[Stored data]
BEGIN
Lemma write_t_user_raise t f d e d' :
  write_t_user t f d = (Raise e, d') ↔
  e = IntegrityError ∧ d' = d ∧ ¬ NoDup (perm_pk <$> f (t_user (perms d t))).
Proof.
  unfold write_t_user, flush_perm_rows, flush_unique. case_decide; [by split; [|intros (_&_&?)]|].
  split; [by intros [= <- <-]|by intros (->&->&_)].
Qed.

Lemma write_t_group_ok t f d d' :
  write_t_group t f d = (Ok tt, d') ↔
  NoDup (perm_pk <$> f (t_group (perms d t))) ∧ d' = set_perms t (set_t_group f) d.
Proof.
  unfold write_t_group, flush_perm_rows, flush_unique. case_decide; [|by split; [|intros [? _]]].
  split; [by intros [= <-]|by intros [_ ->]].
Qed.

Lemma write_t_group_raise t f d e d' :
  write_t_group t f d = (Raise e, d') ↔
  e = IntegrityError ∧ d' = d ∧ ¬ NoDup (perm_pk <$> f (t_group (perms d t))).
Proof.
  unfold write_t_group, flush_perm_rows, flush_unique. case_decide; [by split; [|intros (_&_&?)]|].
  split; [by intros [= <- <-]|by intros (->&->&_)].
Qed.

Lemma write_t_regex_ok t f d d' :
  write_t_regex t f d = (Ok tt, d') ↔
  NoDup (regex_pk <$> f (t_regex (perms d t))) ∧ d' = set_perms t (set_t_regex f) d.
Proof.
  unfold write_t_regex, flush_regex_rows, flush_unique. case_decide; [|by split; [|intros [? _]]].
  split; [by intros [= <-]|by intros [_ ->]].
Qed.

Lemma write_t_regex_raise t f d e d' :
  write_t_regex t f d = (Raise e, d') ↔
  e = IntegrityError ∧ d' = d ∧ ¬ NoDup (regex_pk <$> f (t_regex (perms d t))).
Proof.
  unfold write_t_regex, flush_regex_rows, flush_unique. case_decide; [by split; [|intros (_&_&?)]|].
  split; [by intros [= <- <-]|by intros (->&->&_)].
Qed.

Lemma write_t_group_regex_ok t f d d' :
  write_t_group_regex t f d = (Ok tt, d') ↔
  NoDup (regex_pk <$> f (t_group_regex (perms d t))) ∧ d' = set_perms t (set_t_group_regex f) d.
Proof.
  unfold write_t_group_regex, flush_regex_rows, flush_unique. case_decide; [|by split; [|intros [? _]]].
  split; [by intros [= <-]|by intros [_ ->]].
Qed.

Lemma write_t_group_regex_raise t f d e d' :
  write_t_group_regex t f d = (Raise e, d') ↔
  e = IntegrityError ∧ d' = d ∧ ¬ NoDup (regex_pk <$> f (t_group_regex (perms d t))).
Proof.
  unfold write_t_group_regex, flush_regex_rows, flush_unique. case_decide; [by split; [|intros (_&_&?)]|].
  split; [by intros [= <- <-]|by intros (->&->&_)].
Qed.

(** Deleting rows, and adding or replacing one, keeps unique columns unique. *)
Lemma elem_of_delete_row {A} `{EqDecision A} (old r : A) rows :
  r ∈ delete_row old rows ↔ r ∈ rows ∧ r ≠ old.
Proof. unfold delete_row. rewrite list_elem_of_filter. naive_solver. Qed.

Lemma Forall_delete_row {A} `{EqDecision A} (P : A → Prop) (old : A) rows :
  Forall P rows → Forall P (delete_row old rows).
Proof. rewrite !Forall_forall. intros Hf r [Hr _]%elem_of_delete_row. auto. Qed.

Lemma Forall_replace_row {A} `{EqDecision A} (P : A → Prop) (old new : A) rows :
  Forall P rows → (old ∈ rows → P new) → Forall P (replace_row old new rows).
Proof.
  rewrite !Forall_forall. intros Hf Hnew r (r' & -> & Hr')%list_elem_of_fmap.
  case_decide; subst; auto.
Qed.

Lemma NoDup_fmap_delete_row {A B} `{EqDecision A} (g : A → B) (old : A) rows :
  NoDup (g <$> rows) → NoDup (g <$> delete_row old rows).
Proof. apply NoDup_fmap_filter. Qed.

(** Replacing a row by one with the same key leaves the column as it was. *)
Lemma fmap_replace_row {A B} `{EqDecision A} (g : A → B) (old new : A) rows :
  g new = g old → g <$> replace_row old new rows = g <$> rows.
Proof.
  intros Hg. unfold replace_row. rewrite -list_fmap_compose.
  apply list_fmap_ext. intros i r _. cbn. case_decide; by subst.
Qed.

Lemma rows_valid_app t rows r :
  rows_valid t rows → (t ≠ Workspaces → valid_permission (p_permission r)) → rows_valid t (rows ++ [r]).
Proof. intros Hr Hv Ht. apply Forall_app. split; [by apply Hr|]. constructor; auto. Qed.

#[export] Hint Resolve Forall_delete_row Forall_replace_row NoDup_fmap_filter rows_valid_app : db.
END
§ **Work to complete**: Transcribe, word for word, every line from the one containing "write_t_group_regex t f d = (Raise e, d') ↔" through the final line of the entries, and nothing else.

§ **Solved problem**:
  write_t_group_regex t f d = (Raise e, d') ↔
  e = IntegrityError ∧ d' = d ∧ ¬ NoDup (regex_pk <$> f (t_group_regex (perms d t))).
Proof.
  unfold write_t_group_regex, flush_regex_rows, flush_unique. case_decide; [by split; [|intros (_&_&?)]|].
  split; [by intros [= <- <-]|by intros (->&->&_)].
Qed.

(** Deleting rows, and adding or replacing one, keeps unique columns unique. *)
Lemma elem_of_delete_row {A} `{EqDecision A} (old r : A) rows :
  r ∈ delete_row old rows ↔ r ∈ rows ∧ r ≠ old.
Proof. unfold delete_row. rewrite list_elem_of_filter. naive_solver. Qed.

Lemma Forall_delete_row {A} `{EqDecision A} (P : A → Prop) (old : A) rows :
  Forall P rows → Forall P (delete_row old rows).
Proof. rewrite !Forall_forall. intros Hf r [Hr _]%elem_of_delete_row. auto. Qed.

Lemma Forall_replace_row {A} `{EqDecision A} (P : A → Prop) (old new : A) rows :
  Forall P rows → (old ∈ rows → P new) → Forall P (replace_row old new rows).
Proof.
  rewrite !Forall_forall. intros Hf Hnew r (r' & -> & Hr')%list_elem_of_fmap.
  case_decide; subst; auto.
Qed.

Lemma NoDup_fmap_delete_row {A B} `{EqDecision A} (g : A → B) (old : A) rows :
  NoDup (g <$> rows) → NoDup (g <$> delete_row old rows).
Proof. apply NoDup_fmap_filter. Qed.

(** Replacing a row by one with the same key leaves the column as it was. *)
Lemma fmap_replace_row {A B} `{EqDecision A} (g : A → B) (old new : A) rows :
  g new = g old → g <$> replace_row old new rows = g <$> rows.
Proof.
  intros Hg. unfold replace_row. rewrite -list_fmap_compose.
  apply list_fmap_ext. intros i r _. cbn. case_decide; by subst.
Qed.

Lemma rows_valid_app t rows r :
  rows_valid t rows → (t ≠ Workspaces → valid_permission (p_permission r)) → rows_valid t (rows ++ [r]).
Proof. intros Hr Hv Ht. apply Forall_app. split; [by apply Hr|]. constructor; auto. Qed.

#[export] Hint Resolve Forall_delete_row Forall_replace_row NoDup_fmap_filter rows_valid_app : db.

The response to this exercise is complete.